[Collected data]
Start of Block

(** * tenpy.linalg.np_conserved: block-sparse arrays with charge conservation

    A shallow embedding of [Array] and of the module-level functions of
    [src/tenpy/linalg/np_conserved.py], and the properties of it that the
    specification states.

    Conventions of the embedding.
    - Array entries are exact scalars, modelled by [Z]; sector indices, flat
      indices and offsets are naturals, charges are vectors of [Z].
    - A numpy [ndarray] is its shape, its dtype tag and its entry function
      on multi-indices.
    - A Python exception is a value of [pyerr]; code that can raise lives in
      the [result] monad.
    - The classes [ChargeInfo], [LegCharge] and [LegPipe] live in
      [charges.py]; what this module consumes from them is modelled from the
      specification (sections 3 and 6). *)

From stdpp Require Import base list gmap strings sorting.
From Stdlib Require Import ZArith Lia Ascii.

(** ** Exceptions and the result monad *)

(** An exception carries the message of the [raise] that produced it. *)
Inductive pyerr : Type :=
  | ValueError (msg : string)
  | IndexError (msg : string)
  | TypeError (msg : string).

Inductive result (A : Type) : Type :=
  | Ok (x : A)
  | Raise (e : pyerr).
Arguments Ok {A} x.
Arguments Raise {A} e.

Global Instance result_ret : MRet result := λ A x, Ok x.
Global Instance result_bind : MBind result := λ A B f m,
  match m with Ok x => f x | Raise e => Raise e end.

Definition is_Ok {A} (r : result A) : bool :=
  match r with Ok _ => true | Raise _ => false end.

(** [seq[i]] of Python: [IndexError] outside the sequence. *)
Definition py_index {A} (l : list A) (i : nat) : result A :=
  match l !! i with
  | Some x => Ok x
  | None => Raise (IndexError "index out of range")
  end.

(** ** Charges *)

Definition charge := list Z.

(** Modelled from the spec: [ChargeInfo] of [charges.py]; a charge vector is
    canonicalized component-wise by a modulus, [0] meaning unbounded. *)
Record ChargeInfo : Type := mkChargeInfo { qmod : list Z }.

Global Instance ChargeInfo_eq_dec : EqDecision ChargeInfo.
Proof. solve_decision. Defined.

Definition make_valid_1 (m x : Z) : Z := if (m =? 0)%Z then x else (x mod m)%Z.

Definition make_valid (ci : ChargeInfo) (q : charge) : charge :=
  zip_with make_valid_1 (qmod ci) q.

Definition qnumber (ci : ChargeInfo) : nat := length (qmod ci).

Definition charge_zero (ci : ChargeInfo) : charge := replicate (qnumber ci) 0%Z.
Definition charge_add (p q : charge) : charge := zip_with Z.add p q.
Definition charge_neg (q : charge) : charge := Z.opp <$> q.
Definition charge_scale (s : Z) (q : charge) : charge := Z.mul s <$> q.

(** [np.sum(list_of_charges, axis=0)] *)
Definition charge_sum (ci : ChargeInfo) (qs : list charge) : charge :=
  foldr charge_add (charge_zero ci) qs.

(** ** Legs *)

(** Modelled from the spec: [LegCharge] of [charges.py]. A row of [qind] is
    a sector: first flat index, one past its last flat index, charge. A
    [LegPipe] is a leg that remembers the legs it fuses. *)
Local Unset Elimination Schemes.
Inductive LegCharge : Type := mkLeg {
  qind : list (nat * nat * charge);
  qconj : Z;
  pipe_legs : option (list LegCharge) }.
Local Set Elimination Schemes.

Definition block_number (l : LegCharge) : nat := length (qind l).

Definition ind_len (l : LegCharge) : nat :=
  match last (qind l) with Some (_, e, _) => e | None => 0 end.

Definition sector (l : LegCharge) (qi : nat) : nat * nat * charge :=
  nth qi (qind l) (0, 0, []).

Definition sector_start (l : LegCharge) (qi : nat) : nat := (sector l qi).1.1.
Definition sector_stop (l : LegCharge) (qi : nat) : nat := (sector l qi).1.2.
Definition sector_size (l : LegCharge) (qi : nat) : nat :=
  sector_stop l qi - sector_start l qi.

(** [l.get_slice(qi)]: the flat range of a sector. *)
Definition get_slice (l : LegCharge) (qi : nat) : nat * nat :=
  (sector_start l qi, sector_stop l qi).

(** [l.get_charge(qi)]: the charge of a sector, [qconj] taken into account. *)
Definition get_charge (l : LegCharge) (qi : nat) : charge :=
  charge_scale (qconj l) (sector l qi).2.

(** [l.conj()]: the leg with the opposite sign. *)
Definition leg_conj (l : LegCharge) : LegCharge :=
  {| qind := qind l; qconj := (- qconj l)%Z; pipe_legs := pipe_legs l |}.

Definition isinstance_LegPipe (l : LegCharge) : bool :=
  match pipe_legs l with Some _ => true | None => false end.

(** ** Dense arrays *)

Inductive np_dtype : Type := dt_int | dt_float | dt_complex.

Global Instance np_dtype_eq_dec : EqDecision np_dtype.
Proof. solve_decision. Defined.

Record ndarray : Type := mkNd {
  nd_shape : list nat;
  nd_dtype : np_dtype;
  nd_at : list nat → Z }.

Definition np_zeros (sh : list nat) (dt : np_dtype) : ndarray :=
  {| nd_shape := sh; nd_dtype := dt; nd_at := λ _, 0%Z |}.

Definition np_zeros_like (t : ndarray) : ndarray :=
  np_zeros (nd_shape t) (nd_dtype t).

(** [np.multiply(t, s)] for a scalar [s]. *)
Definition np_multiply (s : Z) (t : ndarray) : ndarray :=
  {| nd_shape := nd_shape t; nd_dtype := nd_dtype t;
     nd_at := λ i, (nd_at t i * s)%Z |}.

End of Block

### TO DO:
Reproduce all the data exactly. Include every line.

### SOLUTION TO THE EXERCISE:
(** * tenpy.linalg.np_conserved: block-sparse arrays with charge conservation

    A shallow embedding of [Array] and of the module-level functions of
    [src/tenpy/linalg/np_conserved.py], and the properties of it that the
    specification states.

    Conventions of the embedding.
    - Array entries are exact scalars, modelled by [Z]; sector indices, flat
      indices and offsets are naturals, charges are vectors of [Z].
    - A numpy [ndarray] is its shape, its dtype tag and its entry function
      on multi-indices.
    - A Python exception is a value of [pyerr]; code that can raise lives in
      the [result] monad.
    - The classes [ChargeInfo], [LegCharge] and [LegPipe] live in
      [charges.py]; what this module consumes from them is modelled from the
      specification (sections 3 and 6). *)

From stdpp Require Import base list gmap strings sorting.
From Stdlib Require Import ZArith Lia Ascii.

(** ** Exceptions and the result monad *)

(** An exception carries the message of the [raise] that produced it. *)
Inductive pyerr : Type :=
  | ValueError (msg : string)
  | IndexError (msg : string)
  | TypeError (msg : string).

Inductive result (A : Type) : Type :=
  | Ok (x : A)
  | Raise (e : pyerr).
Arguments Ok {A} x.
Arguments Raise {A} e.

Global Instance result_ret : MRet result := λ A x, Ok x.
Global Instance result_bind : MBind result := λ A B f m,
  match m with Ok x => f x | Raise e => Raise e end.

Definition is_Ok {A} (r : result A) : bool :=
  match r with Ok _ => true | Raise _ => false end.

(** [seq[i]] of Python: [IndexError] outside the sequence. *)
Definition py_index {A} (l : list A) (i : nat) : result A :=
  match l !! i with
  | Some x => Ok x
  | None => Raise (IndexError "index out of range")
  end.

(** ** Charges *)

Definition charge := list Z.

(** Modelled from the spec: [ChargeInfo] of [charges.py]; a charge vector is
    canonicalized component-wise by a modulus, [0] meaning unbounded. *)
Record ChargeInfo : Type := mkChargeInfo { qmod : list Z }.

Global Instance ChargeInfo_eq_dec : EqDecision ChargeInfo.
Proof. solve_decision. Defined.

Definition make_valid_1 (m x : Z) : Z := if (m =? 0)%Z then x else (x mod m)%Z.

Definition make_valid (ci : ChargeInfo) (q : charge) : charge :=
  zip_with make_valid_1 (qmod ci) q.

Definition qnumber (ci : ChargeInfo) : nat := length (qmod ci).

Definition charge_zero (ci : ChargeInfo) : charge := replicate (qnumber ci) 0%Z.
Definition charge_add (p q : charge) : charge := zip_with Z.add p q.
Definition charge_neg (q : charge) : charge := Z.opp <$> q.
Definition charge_scale (s : Z) (q : charge) : charge := Z.mul s <$> q.

(** [np.sum(list_of_charges, axis=0)] *)
Definition charge_sum (ci : ChargeInfo) (qs : list charge) : charge :=
  foldr charge_add (charge_zero ci) qs.

(** ** Legs *)

(** Modelled from the spec: [LegCharge] of [charges.py]. A row of [qind] is
    a sector: first flat index, one past its last flat index, charge. A
    [LegPipe] is a leg that remembers the legs it fuses. *)
Local Unset Elimination Schemes.
Inductive LegCharge : Type := mkLeg {
  qind : list (nat * nat * charge);
  qconj : Z;
  pipe_legs : option (list LegCharge) }.
Local Set Elimination Schemes.

Definition block_number (l : LegCharge) : nat := length (qind l).

Definition ind_len (l : LegCharge) : nat :=
  match last (qind l) with Some (_, e, _) => e | None => 0 end.

Definition sector (l : LegCharge) (qi : nat) : nat * nat * charge :=
  nth qi (qind l) (0, 0, []).

Definition sector_start (l : LegCharge) (qi : nat) : nat := (sector l qi).1.1.
Definition sector_stop (l : LegCharge) (qi : nat) : nat := (sector l qi).1.2.
Definition sector_size (l : LegCharge) (qi : nat) : nat :=
  sector_stop l qi - sector_start l qi.

(** [l.get_slice(qi)]: the flat range of a sector. *)
Definition get_slice (l : LegCharge) (qi : nat) : nat * nat :=
  (sector_start l qi, sector_stop l qi).

(** [l.get_charge(qi)]: the charge of a sector, [qconj] taken into account. *)
Definition get_charge (l : LegCharge) (qi : nat) : charge :=
  charge_scale (qconj l) (sector l qi).2.

(** [l.conj()]: the leg with the opposite sign. *)
Definition leg_conj (l : LegCharge) : LegCharge :=
  {| qind := qind l; qconj := (- qconj l)%Z; pipe_legs := pipe_legs l |}.

Definition isinstance_LegPipe (l : LegCharge) : bool :=
  match pipe_legs l with Some _ => true | None => false end.

(** ** Dense arrays *)

Inductive np_dtype : Type := dt_int | dt_float | dt_complex.

Global Instance np_dtype_eq_dec : EqDecision np_dtype.
Proof. solve_decision. Defined.

Record ndarray : Type := mkNd {
  nd_shape : list nat;
  nd_dtype : np_dtype;
  nd_at : list nat → Z }.

Definition np_zeros (sh : list nat) (dt : np_dtype) : ndarray :=
  {| nd_shape := sh; nd_dtype := dt; nd_at := λ _, 0%Z |}.

Definition np_zeros_like (t : ndarray) : ndarray :=
  np_zeros (nd_shape t) (nd_dtype t).

(** [np.multiply(t, s)] for a scalar [s]. *)
Definition np_multiply (s : Z) (t : ndarray) : ndarray :=
  {| nd_shape := nd_shape t; nd_dtype := nd_dtype t;
     nd_at := λ i, (nd_at t i * s)%Z |}.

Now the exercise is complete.